(** [a / b] (true division). *)
Definition truediv (a b : num) : result float :=
  match a, b with
  | Int x, Int y =>
      if (y =? 0)%Z then Raise ZeroDivisionError else int_truediv x y
  | _, _ =>
      x ← to_float a;
      y ← to_float b;
      if (y =? 0)%float then Raise ZeroDivisionError else Ok (x / y)%float
  end.

End PyNum.
Export PyNum.

(** ** Python strings *)

Module PyStr.

(** Strings are byte strings here (the UTF-8 encoding of a [str]); the
    addresses that [validate_email] admits are ASCII. *)

(** [s.isascii()] *)
Definition is_ascii (s : string) : bool :=
  forallb (fun c => (nat_of_ascii c <? 128)%nat) (list_ascii_of_string s).

(** What [str.lower()] does to ASCII text: the letters A to Z are folded,
    every other character is kept. *)
Definition lower_ascii (c : ascii) : ascii :=
  let n := nat_of_ascii c in
  if ((65 <=? n) && (n <=? 90))%nat then ascii_of_nat (n + 32) else c.

Fixpoint fold_ascii (s : string) : string :=
  match s with
  | EmptyString => EmptyString
  | String c s' => String (lower_ascii c) (fold_ascii s')
  end.

(** [str.lower()]. On text with other characters Python folds by the
    Unicode tables (capital letters with accents, the Kelvin sign, the
    final sigma), which are no part of the program: the method is taken
    as it is, and all that is used of it is what it does to ASCII text. *)
Class StrLower := {
  lower : string -> string;
  lower_ascii_text : forall s : string, is_ascii s = true -> lower s = fold_ascii s
}.

(** The method on ASCII text alone, for the examples. *)
#[export] Instance ascii_text : StrLower := {|
  lower := fold_ascii;
  lower_ascii_text := fun _ _ => eq_refl
|}.

(** [s.startswith(p)] *)
Fixpoint startswith (p s : string) : bool :=
  match p, s with
  | EmptyString, _ => true
  | String a p', String b s' => if Ascii.eqb a b then startswith p' s' else false
  | String _ _, EmptyString => false
  end.

(** [s.replace(old, new)] for a non-empty [old]: every occurrence, left to
    right, without overlap. [skip] counts the characters of a match that
    are still to be dropped. *)
Fixpoint replace_from (skip : nat) (old new s : string) : string :=
  match s with
  | EmptyString => EmptyString
  | String c s' =>
      match skip with
      | S k => replace_from k old new s'
      | O =>
          if startswith old s
          then new ++ replace_from (Nat.pred (String.length old)) old new s'
          else String c (replace_from O old new s')
      end
  end.

Definition replace (old new s : string) : string := replace_from 0 old new s.

End PyStr.
Export PyStr.

(** ** Formatting and rounding of floats *)

Module PyFormat.

(** [n / d] rounded to the nearest integer, ties to even ([0 <= n], [0 < d]). *)
Definition round_half_even (n d : Z) : Z :=
  let q := n / d in
  match 2 * (n mod d) ?= d with
  | Lt => q
  | Gt => q + 1
  | Eq => if Z.even q then q else q + 1
  end.

(** The magnitude [m * 2^e] of a finite float, in hundredths, rounded to
    the nearest integer (ties to even). Both the [.2f] presentation and
    [round(x, 2)] round the exact binary value this way. *)
Definition hundredths (m : positive) (e : Z) : Z :=
  if 0 <=? e then Zpos m * 100 * 2 ^ e
  else round_half_even (Zpos m * 100) (2 ^ (- e)).

Definition digit (d : Z) : ascii := ascii_of_nat (48 + Z.to_nat d).

Definition digits2 (n : Z) : string :=
  String (digit (n / 10)) (String (digit (n mod 10)) "").

Definition digits3 (n : Z) : string :=
  String (digit (n / 100)) (digits2 (n mod 100)).

(** The leading group of a grouped number: 1 to 3 digits, no padding. *)
Definition leading (n : Z) : string :=
  if n <? 10 then String (digit n) ""
  else if n <? 100 then digits2 n
  else digits3 n.

(** Decimal digits of [n] with a comma between groups of three. *)
Fixpoint grouped (fuel : nat) (n : Z) : string :=
  match fuel with
  | O => leading n
  | S k =>
      if n <? 1000 then leading n
      else grouped k (n / 1000) ++ "," ++ digits3 (n mod 1000)
  end.

Definition thousands (n : Z) : string := grouped (Z.to_nat (Z.log2 n)) n.

Definition sign_str (s : bool) : string := if s then "-" else "".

++++++

THE TASK:
Give back exactly the lines of the listing above that run from the line with "#[export] Instance ascii_text" to the line with "else digits3 n.", inclusive.

ANSWER FOR THIS EXERCISE:
#[export] Instance ascii_text : StrLower := {|
  lower := fold_ascii;
  lower_ascii_text := fun _ _ => eq_refl
|}.

(** [s.startswith(p)] *)
Fixpoint startswith (p s : string) : bool :=
  match p, s with
  | EmptyString, _ => true
  | String a p', String b s' => if Ascii.eqb a b then startswith p' s' else false
  | String _ _, EmptyString => false
  end.

(** [s.replace(old, new)] for a non-empty [old]: every occurrence, left to
    right, without overlap. [skip] counts the characters of a match that
    are still to be dropped. *)
Fixpoint replace_from (skip : nat) (old new s : string) : string :=
  match s with
  | EmptyString => EmptyString
  | String c s' =>
      match skip with
      | S k => replace_from k old new s'
      | O =>
          if startswith old s
          then new ++ replace_from (Nat.pred (String.length old)) old new s'
          else String c (replace_from O old new s')
      end
  end.

Definition replace (old new s : string) : string := replace_from 0 old new s.

End PyStr.
Export PyStr.

(** ** Formatting and rounding of floats *)

Module PyFormat.

(** [n / d] rounded to the nearest integer, ties to even ([0 <= n], [0 < d]). *)
Definition round_half_even (n d : Z) : Z :=
  let q := n / d in
  match 2 * (n mod d) ?= d with
  | Lt => q
  | Gt => q + 1
  | Eq => if Z.even q then q else q + 1
  end.

(** The magnitude [m * 2^e] of a finite float, in hundredths, rounded to
    the nearest integer (ties to even). Both the [.2f] presentation and
    [round(x, 2)] round the exact binary value this way. *)
Definition hundredths (m : positive) (e : Z) : Z :=
  if 0 <=? e then Zpos m * 100 * 2 ^ e
  else round_half_even (Zpos m * 100) (2 ^ (- e)).

Definition digit (d : Z) : ascii := ascii_of_nat (48 + Z.to_nat d).

Definition digits2 (n : Z) : string :=
  String (digit (n / 10)) (String (digit (n mod 10)) "").

Definition digits3 (n : Z) : string :=
  String (digit (n / 100)) (digits2 (n mod 100)).

(** The leading group of a grouped number: 1 to 3 digits, no padding. *)
Definition leading (n : Z) : string :=
  if n <? 10 then String (digit n) ""
  else if n <? 100 then digits2 n
  else digits3 n.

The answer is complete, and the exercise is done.